== GIVEN RECORDS

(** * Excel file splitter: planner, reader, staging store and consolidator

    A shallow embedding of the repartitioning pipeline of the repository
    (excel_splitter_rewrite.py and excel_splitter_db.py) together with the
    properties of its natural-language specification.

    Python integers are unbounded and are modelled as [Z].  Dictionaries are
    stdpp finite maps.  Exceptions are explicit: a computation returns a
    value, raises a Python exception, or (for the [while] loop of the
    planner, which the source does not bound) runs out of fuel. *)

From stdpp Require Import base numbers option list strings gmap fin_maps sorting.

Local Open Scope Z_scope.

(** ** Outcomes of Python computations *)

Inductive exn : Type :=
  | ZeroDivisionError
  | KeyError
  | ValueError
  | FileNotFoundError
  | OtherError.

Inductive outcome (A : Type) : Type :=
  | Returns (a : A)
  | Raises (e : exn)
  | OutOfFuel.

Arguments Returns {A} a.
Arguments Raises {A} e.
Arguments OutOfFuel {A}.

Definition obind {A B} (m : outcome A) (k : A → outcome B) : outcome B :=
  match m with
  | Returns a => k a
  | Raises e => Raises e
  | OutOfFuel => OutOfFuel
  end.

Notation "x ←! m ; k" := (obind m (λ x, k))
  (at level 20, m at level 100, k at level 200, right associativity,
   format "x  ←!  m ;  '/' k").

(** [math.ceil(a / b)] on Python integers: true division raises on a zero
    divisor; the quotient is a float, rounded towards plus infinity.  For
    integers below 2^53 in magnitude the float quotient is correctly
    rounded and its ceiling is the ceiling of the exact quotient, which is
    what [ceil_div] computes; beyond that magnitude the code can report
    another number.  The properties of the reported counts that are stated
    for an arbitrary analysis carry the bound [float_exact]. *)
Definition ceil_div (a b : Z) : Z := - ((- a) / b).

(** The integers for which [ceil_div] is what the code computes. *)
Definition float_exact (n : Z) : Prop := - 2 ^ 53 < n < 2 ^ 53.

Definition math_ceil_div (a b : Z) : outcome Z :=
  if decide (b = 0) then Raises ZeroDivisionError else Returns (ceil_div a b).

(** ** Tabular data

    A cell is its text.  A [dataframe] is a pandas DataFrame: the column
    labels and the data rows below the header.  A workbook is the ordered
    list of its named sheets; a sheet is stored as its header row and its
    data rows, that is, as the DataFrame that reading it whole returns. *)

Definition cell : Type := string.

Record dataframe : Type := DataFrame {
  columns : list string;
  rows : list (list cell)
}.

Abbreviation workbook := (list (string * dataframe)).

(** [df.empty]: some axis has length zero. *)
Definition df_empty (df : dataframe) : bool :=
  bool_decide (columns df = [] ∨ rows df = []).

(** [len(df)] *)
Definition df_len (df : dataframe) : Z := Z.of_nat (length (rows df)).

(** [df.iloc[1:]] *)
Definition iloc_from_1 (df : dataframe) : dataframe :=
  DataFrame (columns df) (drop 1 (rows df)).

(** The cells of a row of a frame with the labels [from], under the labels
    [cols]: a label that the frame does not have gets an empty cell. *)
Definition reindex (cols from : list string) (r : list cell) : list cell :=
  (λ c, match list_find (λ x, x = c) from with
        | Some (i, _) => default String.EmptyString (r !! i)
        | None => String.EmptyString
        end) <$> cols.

====

◆ WHAT TO PRODUCE: The output should match the records above exactly, line for line.

◆ EXPECTED OUTPUT:
(** * Excel file splitter: planner, reader, staging store and consolidator

    A shallow embedding of the repartitioning pipeline of the repository
    (excel_splitter_rewrite.py and excel_splitter_db.py) together with the
    properties of its natural-language specification.

    Python integers are unbounded and are modelled as [Z].  Dictionaries are
    stdpp finite maps.  Exceptions are explicit: a computation returns a
    value, raises a Python exception, or (for the [while] loop of the
    planner, which the source does not bound) runs out of fuel. *)

From stdpp Require Import base numbers option list strings gmap fin_maps sorting.

Local Open Scope Z_scope.

(** ** Outcomes of Python computations *)

Inductive exn : Type :=
  | ZeroDivisionError
  | KeyError
  | ValueError
  | FileNotFoundError
  | OtherError.

Inductive outcome (A : Type) : Type :=
  | Returns (a : A)
  | Raises (e : exn)
  | OutOfFuel.

Arguments Returns {A} a.
Arguments Raises {A} e.
Arguments OutOfFuel {A}.

Definition obind {A B} (m : outcome A) (k : A → outcome B) : outcome B :=
  match m with
  | Returns a => k a
  | Raises e => Raises e
  | OutOfFuel => OutOfFuel
  end.

Notation "x ←! m ; k" := (obind m (λ x, k))
  (at level 20, m at level 100, k at level 200, right associativity,
   format "x  ←!  m ;  '/' k").

(** [math.ceil(a / b)] on Python integers: true division raises on a zero
    divisor; the quotient is a float, rounded towards plus infinity.  For
    integers below 2^53 in magnitude the float quotient is correctly
    rounded and its ceiling is the ceiling of the exact quotient, which is
    what [ceil_div] computes; beyond that magnitude the code can report
    another number.  The properties of the reported counts that are stated
    for an arbitrary analysis carry the bound [float_exact]. *)
Definition ceil_div (a b : Z) : Z := - ((- a) / b).

(** The integers for which [ceil_div] is what the code computes. *)
Definition float_exact (n : Z) : Prop := - 2 ^ 53 < n < 2 ^ 53.

Definition math_ceil_div (a b : Z) : outcome Z :=
  if decide (b = 0) then Raises ZeroDivisionError else Returns (ceil_div a b).

(** ** Tabular data

    A cell is its text.  A [dataframe] is a pandas DataFrame: the column
    labels and the data rows below the header.  A workbook is the ordered
    list of its named sheets; a sheet is stored as its header row and its
    data rows, that is, as the DataFrame that reading it whole returns. *)

Definition cell : Type := string.

Record dataframe : Type := DataFrame {
  columns : list string;
  rows : list (list cell)
}.

Abbreviation workbook := (list (string * dataframe)).

(** [df.empty]: some axis has length zero. *)
Definition df_empty (df : dataframe) : bool :=
  bool_decide (columns df = [] ∨ rows df = []).

(** [len(df)] *)
Definition df_len (df : dataframe) : Z := Z.of_nat (length (rows df)).

(** [df.iloc[1:]] *)
Definition iloc_from_1 (df : dataframe) : dataframe :=
  DataFrame (columns df) (drop 1 (rows df)).

(** The cells of a row of a frame with the labels [from], under the labels
    [cols]: a label that the frame does not have gets an empty cell. *)
Definition reindex (cols from : list string) (r : list cell) : list cell :=
  (λ c, match list_find (λ x, x = c) from with
        | Some (i, _) => default String.EmptyString (r !! i)
        | None => String.EmptyString
        end) <$> cols.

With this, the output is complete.